With the exception of a few tough minded philosophers, philosophy since the enlightenment, and especially since Darwin, has cut itself loose from any serious claim to adherence to scientific empiricism, especially when attempting to address the issues of moral behavior. Some philosophers who do dare to recognized the inevitable nihilistic truths of existence, still choose to avoid examining such truths by claiming that the human mind is incapable of dealing with them.
One such author, John F. Schumaker, in his book Wings of Illusion, proposes that paranormal myths are an evolutionary solution the allows human beings to cope with life by avoiding the dismal reality of our own inevitable death and the lack of a transcendental meaning in our lives. Schumaker argues that reality is so distressing that the human propensity for paranormal beliefs is a form of evolved insanity that allows humans to ignore the dismal truths while getting on with the business of living and propagating.

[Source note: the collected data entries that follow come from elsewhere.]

(** The last access: the NAPI instances run again. *)
Lemma stop_last k f w log n :
  disabled (rx_napi f) -> disabled (route_tx_napi f) ->
  exists n1 n2, enabled n1 /\ enabled n2 /\
    nw_run base blocked (Writel rm FEC_R_CNTRL k) (mk_drv (at_step pri rm f SFEC_SUB_STOP_ECNTRL rc ec log n) w) =
    nw_run base blocked k
      (mk_drv ((at_step SFEC_PRI_STOPPED 0 f SFEC_SUB_NONE rc ec (IoWrite (hwp f + FEC_R_CNTRL) rm :: log) n)
                 <| rx_napi := n1 |> <| route_tx_napi := n2 |>) w).
Proof.
  intros D1 D2. set (f1 := at_step pri 0 f SFEC_SUB_STOP_ECNTRL rc ec log n).
  destruct (napis_enable_ok f1 D1 D2) as (n1 & n2 & E & N1 & N2). exists n1, n2. split; [done|]. split; [done|].
  assert (Ep : fec_enet_adjust_link_sw_stop_post (mk_drv f1 w) = Ok (mk_drv (f1 <| rx_napi := n1 |> <| route_tx_napi := n2 |>) w)).
  { unfold fec_enet_adjust_link_sw_stop_post. cbn [fep]. rewrite E. unfold f1. rewrite at_step_st. cbn [primary_st].
    destruct Hpri as [-> | [-> | ->]]; decide_closed; done. }
  erewrite writel_ok; [|rewrite emu_stop by done; unfold _fec_emulate_fec_stop; cbn [fep]; rewrite at_step_st; cbn [sub_st rmii_mode]].
  2: { change (c_assert (in_stop SFEC_SUB_STOP_ECNTRL)) with (Ok tt). decide_closed. cbn [mbind outcome_bind negb orb].
       rewrite !Z.eqb_refl. cbn [negb orb]. match goal with |- context [fec_enet_adjust_link_sw_stop_post ?x] => change x with (mk_drv f1 w) end.
       rewrite Ep. cbn [mbind outcome_bind]. reflexivity. }
  destruct Hpri as [-> | [-> | ->]]; reflexivity.
Qed.

(** From the reset on. *)
Lemma stop_tail sp k f w x log n :
  x = SFEC_SUB_STOP_GET_RMII \/ x = SFEC_SUB_STOP_GET_IEVENT -> disabled (rx_napi f) -> disabled (route_tx_napi f) ->
  exists n1 n2, enabled n1 /\ enabled n2 /\
    nw_run base blocked
      (Writel 1 FEC_ECNTRL $ Writel FEC_ENET_MII FEC_IMASK $ Writel sp FEC_MII_SPEED $ Writel 2 FEC_ECNTRL $ Writel rm FEC_R_CNTRL k)
      (mk_drv (at_step pri rm f x rc ec log n) w) =
    nw_run base blocked k
      (mk_drv ((at_step SFEC_PRI_STOPPED 0 f SFEC_SUB_NONE rc ec
                  (IoWrite (hwp f + FEC_R_CNTRL) rm :: IoWrite (hwp f + FEC_ECNTRL) 2 :: IoWrite (hwp f + FEC_MII_SPEED) sp ::
                   IoWrite (hwp f + FEC_IMASK) FEC_ENET_MII :: IoWrite (hwp f + FEC_ECNTRL) 1 :: log) n)
                 <| rx_napi := n1 |> <| route_tx_napi := n2 |>) w).
Proof.
  intros Hx D1 D2.
  rewrite (stop_write FEC_ECNTRL 1 _ f w x SFEC_SUB_STOP_RESET) by (by destruct Hx as [-> | ->]).
  rewrite (stop_write FEC_IMASK _ _ f w _ SFEC_SUB_STOP_MII_IMASK) by done.
  rewrite (stop_write FEC_MII_SPEED _ _ f w _ SFEC_SUB_STOP_MII_SPEED) by done.
  rewrite (stop_write FEC_ECNTRL _ _ f w _ SFEC_SUB_STOP_ECNTRL) by done.
  match goal with |- context [at_step pri rm f _ rc ec ?lg n] => destruct (stop_last k f w lg n D1 D2) as (n1 & n2 & N1 & N2 & ->) end.
  by exists n1, n2.
Qed.

End stop_steps.

(** The stop sequence of the normal world's driver is accepted in every
    runtime state. *)
Lemma link_down_ok base blocked c s d q :
  running (primary_st (sfec_state (fep s))) -> sub_st (sfec_state (fep s)) = SFEC_SUB_NONE ->
  negb (Z.land (nw_quirks c) FEC_QUIRK_ENET_MAC =? 0) = true ->
  devs (w_nd (env s)) !! ndev = Some d -> egress_queue d = Some q -> enabled (rx_napi (fep s)) -> enabled (route_tx_napi (fep s)) ->
  exists s', nw_run base blocked (nw_fec_stop c NwDone) s = Ok s' /\
    io (fep s') = rev (stop_log (fep s) c) ++ io (fep s) /\
    primary_st (sfec_state (fep s')) = SFEC_PRI_STOPPED /\ sub_st (sfec_state (fep s')) = SFEC_SUB_NONE /\
    env s' = with_stopped ndev (env s) d q true /\ tx_queue (fep s') = tx_queue (fep s) /\ rx_queue (fep s') = rx_queue (fep s) /\
    quirks (fep s') = quirks (fep s) /\ bufdesc_ex (fep s') = bufdesc_ex (fep s) /\
    enabled (rx_napi (fep s')) /\ enabled (route_tx_napi (fep s')).
Proof.
  intros Hr Hs Hq Hd He H1 H2. destruct (sfec_state (fep s)) as [pri sub rc ec rm] eqn:Hst. cbn [primary_st sub_st] in *. subst sub.
  unfold nw_fec_stop. apply negb_true_iff in Hq. rewrite Hq.
  match goal with |- context [Readl FEC_R_CNTRL ?x] => destruct (stop_first base blocked pri Hr rm rc ec x s d q Hst Hd He H1 H2) as (n1 & n2 & D1 & D2 & ->) end.
  set (v := u32 (hw (nreads (fep s)) (hwp (fep s) + FEC_R_CNTRL))). cbv beta zeta.
  change (1 ≪ 8) with 256. rewrite <- Z.land_assoc, Z.land_diag.
  set (f1 := (fep s) <| rx_napi := n1 |> <| route_tx_napi := n2 |>). unfold stop_log. fold v.
  destruct (link c).
  - rewrite (stop_write base blocked pri Hr _ rc ec _ _ _ _ _ SFEC_SUB_STOP_GET_RMII SFEC_SUB_STOP_XMIT_STOP), stop_event by done.
    destruct (stop_tail base blocked pri Hr (Z.land v 256) rc ec (phy_speed c) NwDone f1 (with_stopped ndev (env s) d q true)
      SFEC_SUB_STOP_GET_IEVENT [IoRead (hwp f1 + FEC_IEVENT) (u32 (hw (1 + nreads f1) (hwp f1 + FEC_IEVENT)));
        IoWrite (hwp f1 + FEC_X_CNTRL) 1; IoRead (hwp (fep s) + FEC_R_CNTRL) v] 2 (or_intror eq_refl) ltac:(exact D1) ltac:(exact D2))
      as (m1 & m2 & N1 & N2 & ->).
    eexists. split; [reflexivity|]. done.
  - unfold id.
    destruct (stop_tail base blocked pri Hr (Z.land v 256) rc ec (phy_speed c) NwDone f1 (with_stopped ndev (env s) d q true)
      SFEC_SUB_STOP_GET_RMII [IoRead (hwp (fep s) + FEC_R_CNTRL) v] 1 (or_introl eq_refl) ltac:(exact D1) ltac:(exact D2))
      as (m1 & m2 & N1 & N2 & ->).
    eexists. split; [reflexivity|]. done.
Qed.

(** The driver between two accesses of the normal world, at runtime. *)
Record link_inv (s : drv T) (d : ifnet_t T) (n m p : nat) (ms rxs l : list positive) : Prop := {
  li_pri : running (primary_st (sfec_state (fep s)));
  li_sub : sub_st (sfec_state (fep s)) = SFEC_SUB_NONE;
  li_quirks : quirks (fep s) = imx6q_quirks;
  li_bd : bufdesc_ex (fep s) = false;
  li_ndev : ndev ∈ netdev_list (w_nd (env s));
  li_dev : devs (w_nd (env s)) !! ndev = Some d;
  li_queue : is_Some (egress_queue d);
  li_tx : tx_ok (tx_queue (fep s)) n p ms;
  li_rx : rx_ok (rx_queue (fep s)) m rxs;
  li_owned : owned (env s) (ms ++ l);
  li_napi : enabled (rx_napi (fep s)) /\ enabled (route_tx_napi (fep s))
}.

(** C29. The link callback of the normal world's driver, for every state of
    the PHY: its accesses are accepted by the trap handler, and the driver is
    then again in a runtime state with both NAPI instances enabled.  After a
    restart the controller has seen exactly the register sequence of a
    restart and the packets waiting for transmission have been freed, once
    each; after a stop it has seen the stop sequence with the RMII mode it
    had before, and the queue is stopped; otherwise nothing has changed. *)
Theorem nw_adjust_link_accepted base blocked c e s d n m p ms rxs l c' a :
  link_inv s d n m p ms rxs l -> negb (Z.land (nw_quirks c) FEC_QUIRK_ENET_MAC =? 0) = true ->
  nw_adjust_link c e = (c', a) ->
  exists s' d', nw_run base blocked (nw_link_accesses c c' a NwDone) s = Ok s' /\
    match a with
    | LinkRestart => link_inv s' d' n m 0 [] rxs l /\ restarted (fep s) (hwaddr d) c' n m rxs l [] s' /\
        primary_st (sfec_state (fep s')) = SFEC_PRI_RUNNING /\ stopped <$> egress_queue d' = Some false
    | LinkStop => link_inv s' d' n m p ms rxs l /\ io (fep s') = rev (stop_log (fep s) c) ++ io (fep s) /\
        primary_st (sfec_state (fep s')) = SFEC_PRI_STOPPED /\ stopped <$> egress_queue d' = Some true
    | LinkNothing => s' = s /\ d' = d
    end.
Proof.
  intros Hi Hq Ha. pose proof Hi as [L1 L2 L3 L4 L5 L6 [q L7] L8 L9 L10 [L11 L12]]. destruct a; cbn [nw_link_accesses].
  - assert (Hl : link c' = true).
    { unfold nw_adjust_link in Ha. cbv zeta in Ha. destruct (mii_timeout _ && _); [by simplify_eq|].
      destruct (phy_link e); [by injection Ha as <-|]. by destruct (link _); simplify_eq. }
    destruct (link_up_ok base blocked c' s n m ms rxs l d q L3 L4 L5 L6 L7 (tx_ok_mem _ _ _ _ L8) L9 L10 NwDone L1 L2 Hl L11 L12)
      as (s' & E & Hres & Hst & Hd & Hqq & Hbb & Hnl & N1 & N2).
    exists s', (d <| egress_queue := Some (q <| stopped := false |>) |>). split; [exact E|]. split; [|split; [exact Hres|split; [by rewrite Hst|done]]].
    destruct Hres as [_ R2 R3 _ _ R6]. split; rewrite ?Hst, ?Hqq, ?Hbb, ?Hnl; try done; right; by right.
  - destruct (link_down_ok base blocked c s d q L1 L2 Hq L6 L7 L11 L12) as (s' & E & Hio & Hp & Hs & Hen & Ht & Hr & Hqq & Hbb & N1 & N2).
    eexists s', (d <| egress_queue := Some (q <| stopped := true |>) |>). split; [exact E|]. split; [|done].
    split; rewrite ?Hp, ?Hs, ?Hqq, ?Hbb, ?Ht, ?Hr, ?Hen; try done; [right; by left|apply lookup_insert_eq|by apply owned_stopped].
  - by eexists s, d.
Qed.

Adopting an intellectual elitism, Schumaker admits the truth of the nihilistic conclusions and seems to have no trouble with his own sanity as a result, but then suggests that the vast majority of humanity is incapable of surviving the same shock of understanding.
Schumaker doesn't just argue that humans must have myths to survive, he argues that the myths which best serve humanity are paranormal myths. He offers statistical evidence suggesting that people with strong paranormal religious beliefs experience better mental health than those who have no paranormal beliefs. He concludes that most humans can not live mentally healthy lives without their paranormal myths and that although we have reached a stage of technical development in which myths may threaten the very survival of the species, there is little hope that human kind will give up their myths.
Schumaker's conclusions can be challenged on both his basic assumption and at the strength of his empirical research. His basic assumption that the human mind evolved its myth making ability as a defense against the horrors of rationality is pure conjecture. Schumaker ascribes to evolution a purposefulness that doesn't exist in nature. Evolution is a chaotic process with no purpose nor plan, nor is there an inevitable specific result for any species. While survival of the fittest is the primary control, it is by no means certain that every attribute of a species was necessary nor critical for survival. For example the ability to create and appreciate art, literature, and music may be nothing but a pleasure freebie we collected as a part of the evolutionary development of a conscious, rational mind.
A simpler explanation than the reality-is-too-horrible-to- contemplate theory might be that myths result from an instinctual need for the human mind to explain the world around us and to gain control over it. The myth creating ability would have allowed primitive humans to explain things they couldn't understand, like why the sun comes up every morning, so that they could concentrate on more practical matters, like when the elk herds migrate through the territory and what time of the year the family should plant the corn.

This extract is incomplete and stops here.